I resigned myself to thinking that Fever To Tell would be the most thrilling of the Yeah Yeah Yeah’s products. My older (cooler) sister played that record to me in pre-pubescence – to shape my music taste for the better and my attitude for the worse. It was fearless and gritty and most of all loud. And throughout consecutive releases I was always awaiting something as wonderfully weird as Man and beautifully brash as Black Tongue. But the real value of any band is evolution, and I needed to put my stubborn punk sensibilities aside to acknowledge this. Karen, Nick and Brian no longer make the haphazard music I grew up with, but it remains as carefully crafted and thoughtfully honed as its forbearer Maps.

Yeah-Yeah-Yeahs-MosquitoThe thing I enjoy most about this album is its variation. There’s a lot of experimentation in Mosquito; and it’s mostly stylistic. I feel this is a gutsy move; the trio flicker between so many genres it’s hard to find a definitive train of thought. This could easily seem indecisive or even gimmicky, but instead there’s a decisiveness; as though The YYY’s have each bought their separate ideas to the table. You can tell the members have gone away and experimented individually, and these factors have influenced their common work.

There are tracks with greater staying power than others, and each with a completely different air.

Sacrilege, the album’s opening track and first release, is well-trod territory by now. Karen’s pained howling, the ominous bass and the climactic gospel choir; my god it’s genius. The choir’s vocal arrangement is a product of the amazing Debra Barsha, and the choral work gave me a conniption during the first listen. It takes the whole song to a completely new place, and uncharted territory for The Yeah Yeah Yeah’s. Fuck.

Barsha is also hard at work during Under The Earth. The bass comes to the forefront of this song, despite  The Yeah Yeah Yeah’s being notoriously bass-less. I’m of the staunch belief that cowbell is a sure-fire way of making a song better, and the choir work is delicate and discreet – you could almost confuse it for mere synth. It’s sexy and menacing and a definite favourite.

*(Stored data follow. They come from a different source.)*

(* ===== verification/Repo.v ===== *)
(** * Repository reads of the client (spec section 4.2)

    The read operations of lib/api/github.js that the tests exercise,
    besides [branchExists] (Commit.v) and [getPr] (Pr.v):
    - [getFile(path, branch?)]: the [content] of the contents endpoint,
      still base64-encoded; [getFileContent] decodes it to text and
      [getFileJson] parses that text; [getFileContent] resolves to [null]
      when the host answers 404 ([getFileJson] then parses "null") and
      both propagate any other error unchanged;
    - [getBranchPr(branch)]: the open PRs of the branch against the base
      branch; [null] if there is none, otherwise [getPr] of the first;
    - [findPr(branch, title?, state)]: the first PR of the branch whose
      title matches (any title when none is given), marked [isClosed] when
      closed, or [null];
    - [checkForClosedPr(branch, title)]: whether a closed PR has exactly
      that title and exactly that head branch.

    The client is not under src/: the definitions follow the spec, the
    scenarios the tests of src/test/api/github.spec.js. *)

From Stdlib Require Import String Ascii List ZArith Lia Bool.
From S2P Require Import Prelude Js Http Retry Base64 GithubFiles Client Commit Pr.
Import ListNotations.
Local Open Scope list_scope.
Local Open Scope string_scope.

Module Repo.
Import Client Commit Pr Base64 GithubFiles.
Local Open Scope prog_scope.

Definition repo_url (c : ctx) (suffix : string) : string := "repos/" ++ ctx_repo c ++ suffix.

Definition get (c : ctx) (url : string) : js jval := request_of c GET url (auth (ctx_token c)).

(** [branchName || config.baseBranch] *)
Definition branch_or_base (c : ctx) (branchName : option string) : string :=
  match branchName with
  | Some b => if String.eqb b "" then to_string (ctx_base_branch c) else b
  | None => to_string (ctx_base_branch c)
  end.

(** [getFile(filePath, branchName)]: [res.body.content] *)
Definition getFile (c : ctx) (filePath : string) (branchName : option string) : js jval :=
  res <- get c (repo_url c ("/contents/" ++ filePath ++ "?ref=" ++ branch_or_base c branchName)) ;;
  path2 res "body" "content".

(** [catch (error) { if (error.statusCode === 404) return null; throw error; }] *)
Definition null_on_404 (error : jval) : js jval :=
  status <- prop error "statusCode" ;;
  if strict_eq status (JNum 404) then Ret JNull else Throw error.

(** [new Buffer(file, 'base64').toString()] *)
Definition decode_text (file : jval) : js jval :=
  bytes <- lift_buffer (buffer_from (Some "base64") file) ;;
  Ret (JStr (string_of_bytes bytes)).

Definition getFileContent (c : ctx) (filePath : string) (branchName : option string) : js jval :=
  catch (file <- getFile c filePath branchName ;; decode_text file) null_on_404.

Section Json.
Context `{JsonParse}.

(** [JSON.parse(await getFileContent(filePath, branchName))]; on a 404 the
    content is [null], and [JSON.parse(null)] parses the text "null". *)
Definition getFileJson (c : ctx) (filePath : string) (branchName : option string) : js jval :=
  text <- getFileContent c filePath branchName ;;
  lift (json_parse (to_string text)).

End Json.

(** [getBranchPr(branchName)] *)
Definition getBranchPr (c : ctx) (branchName : string) : js jval :=
  res <- get c (repo_url c ("/pulls?state=open&base=" ++ to_string (ctx_base_branch c) ++
                            "&head=" ++ to_string (ctx_owner c) ++ ":" ++ branchName)) ;;
  prs <- prop res "body" ;;
  len <- prop prs "length" ;;
  if negb (truthy len) then Ret JNull else
  first <- lift (get_index prs 0) ;;
  number <- prop first "number" ;;
  getPr c number.

(** The first PR of a list whose title matches, if any. *)
Fixpoint first_match (prTitle : option string) (prs : list jval) : js jval :=
  match prs with
  | [] => Ret JNull
  | pr :: rest =>
      title <- prop pr "title" ;;
      let matches := match prTitle with
                     | None => true
                     | Some t => strict_eq title (JStr t)
                     end in
      if matches then
        state <- prop pr "state" ;;
        Ret (if strict_eq state (JStr "closed") then mark pr "isClosed" else pr)
      else first_match prTitle rest
  end.

(** [findPr(branchName, prTitle, state = 'all')] *)
Definition findPr (c : ctx) (branchName : string) (prTitle : option string) (state : string)
  : js jval :=
  res <- get c (repo_url c ("/pulls?head=" ++ to_string (ctx_owner c) ++ ":" ++ branchName ++
                            "&state=" ++ state)) ;;
  prs <- prop res "body" ;;
  match prs with
  | JArr xs => first_match prTitle xs
  | _ => Throw (type_error "res.body.forEach is not a function")
  end.

(** [pr.title === prTitle && pr.head.label === `${config.owner}:${branchName}`] *)
Fixpoint some_closed_match (title label : string) (prs : list jval) : js bool :=
  match prs with
  | [] => Ret false
  | pr :: rest =>
      t <- prop pr "title" ;;
      l <- path2 pr "head" "label" ;;
      if strict_eq t (JStr title) && strict_eq l (JStr label) then Ret true
      else some_closed_match title label rest
  end.

(** [checkForClosedPr(branchName, prTitle)] *)
Definition checkForClosedPr (c : ctx) (branchName prTitle : string) : js bool :=
  let label := to_string (ctx_owner c) ++ ":" ++ branchName in
  res <- get c (repo_url c ("/pulls?state=closed&head=" ++ label)) ;;
  prs <- prop res "body" ;;
  match prs with
  | JArr xs => some_closed_match prTitle label xs
  | _ => Throw (type_error "res.body.some is not a function")
  end.

End Repo.

Module RepoTheorems.
Import Client ClientScenarios Commit Pr Base64 Base64Facts GithubFiles Repo.
Local Open Scope prog_scope.

Section Host.
Context {E : Type} `{Responder request outcome E}.

(** The GET of [getFile]. *)
Definition file_req (c : ctx) (filePath : string) (branchName : option string) : request :=
  mkReq GET (repo_url c ("/contents/" ++ filePath ++ "?ref=" ++ branch_or_base c branchName))
        (decorate (ctx_app c) (auth (ctx_token c))).

Lemma status_404_not_retryable ps :
  obj_get ps "statusCode" = Some (JNum 404) -> retryable (JObj ps) = false.
Proof. intros Hs. unfold retryable, status_of. now rewrite Hs. Qed.

Lemma run_get_once c url (e e1 : E) o :
  respond (mkReq GET url (decorate (ctx_app c) (auth (ctx_token c)))) e = (o, e1) ->
  (forall x, o = Rejected x -> retryable x = false) ->
  run (get c url) e =
    match o with
    | Resolved v => (Done v, e1, [mkReq GET url (decorate (ctx_app c) (auth (ctx_token c)))])
    | Rejected x => (Threw x, e1, [mkReq GET url (decorate (ctx_app c) (auth (ctx_token c)))])
    end.
Proof.
  intros Hr Hnr. unfold get, request_of, gh_got_retry, max_retries. cbn [retry_loop run].
  rewrite Hr. destruct o as [v|x]; [reflexivity|]. rewrite (Hnr x eq_refl). reflexivity.
Qed.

Though I’ve never really known Karen O to be so literal with her lyricism, if she’s talking about what I think she’s talking about during Despair I will cry as much as I did the first time I heard it. Yeah I cried. Shut up. It’s hopeful but pained, building for almost two minutes before Chase pounds climatically at the toms.  And with lyrics such as “oh despair, you’ve always been there, you’ve always been there, you’ve always been there, you’re there through my wasted years, through all of my lonely fears,” you’d cry too, you heartless bastard.

Mosquito and Area 52 hint at the band’s punk origins, and both are driving, cheeky, energetic, and cleverly made.

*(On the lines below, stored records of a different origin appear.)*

(** * Serverpluschat: the connection registry and message router of server.js

    A shallow embedding of [src/server.js]: the [clients] map, the
    [clientCounter], the handlers installed by [wss.on('connection')]
    (message, close, pong, error), [broadcastMessage] and the heartbeat
    timer, followed by the properties of the registry, the router and the
    liveness monitor.

    Conventions of the embedding.
    - A [handle] names one [ws] object.  Every connection allocates exactly
      one [ws] object and one [clientInfo] object, so both live in one heap
      cell, and a handle is the index of the cell (allocation order).
    - The JavaScript [Map] [clients] keeps its keys in insertion order; it
      is the list of its keys.  The value bound to key [ws] is a reference
      to the [clientInfo] of the same cell, the very object the handlers of
      that connection close over: a rename through the closure is seen
      through the map, as in the source.
    - What the server asks of the transport ([ws.send], [ws.ping],
      [ws.terminate]) is recorded as a list of [Action]s, in call order.
      [JSON.stringify] is left symbolic: a sent message is the JSON value
      that is serialised.
    - Each event carries the clock reading [now]; every [new Date()] made
      while one event is handled reads that value.
    - [ws.terminate()] only marks the socket [CLOSING]; the ['close'] event
      that follows is an event of its own, delivered by the event loop.
    - A string is the UTF-8 encoding of a JavaScript string without lone
      surrogates: equality, emptiness and concatenation are those of the
      bytes, and [trim] strips every white-space character and line
      terminator of ECMAScript, in its encoded form.
    - A JSON number is an integer-valued Number (the value [JSON.parse]
      returns), printed as [Number::toString] prints it; the keys of a
      parsed object are distinct. *)

From Stdlib Require Import ZArith Ascii String Sorted.
From stdpp Require Import base list strings pretty.

Local Open Scope string_scope.
Local Open Scope list_scope.
Local Open Scope nat_scope.
Local Set Warnings "-register-all".

(** ** JSON values and the JavaScript operations the router applies to them *)

Inductive json : Type :=
| JNull
| JBool (b : bool)
| JNum (z : Z)
| JStr (s : string)
| JArr (items : list json)
| JObj (fields : list (string * json)).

Album dark horse is Buried Alive featuring Dr. Octagon. Knowing it was aided in production by Sam Spiegel (Squeak E Clean of N.A.S.A) and James Murphy (of LCD Soundsystem), this was always going to be a new departure for The Yeah Yeah Yeah’s. It’s on a similar vein as These Paths, which uses a hip-hop beat and something close to dub in the post-production. It sets a sombre tone, with a vicious guitar which careens into the chorus and Dr. Octagon’s rap interlude.

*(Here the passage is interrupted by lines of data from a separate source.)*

(** X5.  When every answer is a 500, 502 or 503, an authenticated client
    with [n + 1] attempts makes exactly [n + 1] requests and no login,
    sleeps 1, 2, 4, .. seconds after each attempt but the last, and fails
    with the [ServiceUnavailable] of the last response. *)
Theorem retry_exhaustion_schedule (net : nat -> outcome) (method : string)
    (n : nat) (s : client) :
  _is_authenticated s = true ->
  (forall i, (calls s <= i)%nat ->
     exists r, result_of (net i) = Responds r /\ unavailable_status r = true) ->
  let out := _request_json_with_retry net method (Some (Z.of_nat (S n))) s in
  exists r,
    result_of (net (calls s + n)%nat) = Responds r /\
    fst out = Raise (Exc ServiceUnavailable (MServiceUnavailable (status r))) /\
    calls (snd out) = (calls s + S n)%nat /\
    requests (snd out) = (requests s + S n)%nat /\
    sleeps (snd out) = (backoff_schedule 0 n ++ sleeps s)%list /\
    _is_authenticated (snd out) = true.
Proof.
  intros A N out. subst out.
  destruct (retry_loop_all_unavailable net method n 0 None s A N)
    as [r [s' [Hr [E H]]]].
  exists r. split; [exact Hr|].
  unfold _request_json_with_retry, bind, get.
  rewrite Nat2Z.id. cbn [Nat.add] in E. change (Z.of_nat 0) with 0 in E.
  rewrite E. cbn [fst snd]. split; [reflexivity | exact H].
Qed.

Lemma retry_exhaustion_schedule_witness :
  let out := _request_json_with_retry (always (answer 503 None)) "get" (Some 3)
               logged_in in
  exists r,
    result_of (always (answer 503 None) 4%nat) = Responds r /\
    fst out = Raise (Exc ServiceUnavailable (MServiceUnavailable (status r))) /\
    calls (snd out) = 5%nat /\
    requests (snd out) = 3%nat /\
    sleeps (snd out) = [2; 1] /\
    _is_authenticated (snd out) = true.
Proof.
  apply (retry_exhaustion_schedule (always (answer 503 None)) "get" 2 logged_in).
  - vm_compute. reflexivity.
  - intros i _. eexists. split; reflexivity.
Defined.

(** A login that is not rate limited and meets two responses of status
    200, the second without an empty auth cookie, returns. *)
Lemma login_handshake_ok (net : nat -> outcome) (s : client) (r1 r2 : response) :
  _next_login s <= now s ->
  result_of (net (calls s)) = Responds r1 -> status r1 = 200 ->
  result_of (net (S (calls s))) = Responds r2 -> status r2 = 200 ->
  empty_cookie r2 = false ->
  exists s',
    login net s = (Ok tt, s') /\
    calls s' = S (S (calls s)) /\
    requests s' = requests s /\
    sleeps s' = sleeps s /\
    _is_authenticated s' = true /\
    _next_login s' = _next_login s /\
    now s <= now s'.
Proof.
  intros G H1 S1 H2 S2 He. unfold calls in H1, H2.
  assert (G' : (_next_login s >? now s) = false).
  { destruct (_next_login s >? now s) eqn:E; [apply Z.gtb_lt in E; lia | reflexivity]. }
  run. cbn. rewrite G'. cbn. rewrite H1.
  destruct (auth_cookie r1); cbn; rewrite S1; cbn; rewrite H2; cbn;
    rewrite He, S2; cbn; eexists; repeat split; cbn; lia.
Qed.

Rounding off Mosquito is Wedding Song. It’s genial and softly uplifting, a wholesome close to an album with such varied tone.

A band with this many releases, constant reinterpretations, transitions and experimentations is always going to arouse comparison. Is this album better than the first/second/third and the different atmospheres associated with each? I think this is unimportant – they are different, and there’s an art in that itself. After ten years Nick Karen and Brian are still attempting new things and avoiding a step back to former victories. This album may lack cohesion at times, but at least there’s excitement in the number of ideas amassed in Mosquito.

And yes, I am biased. But this album is good.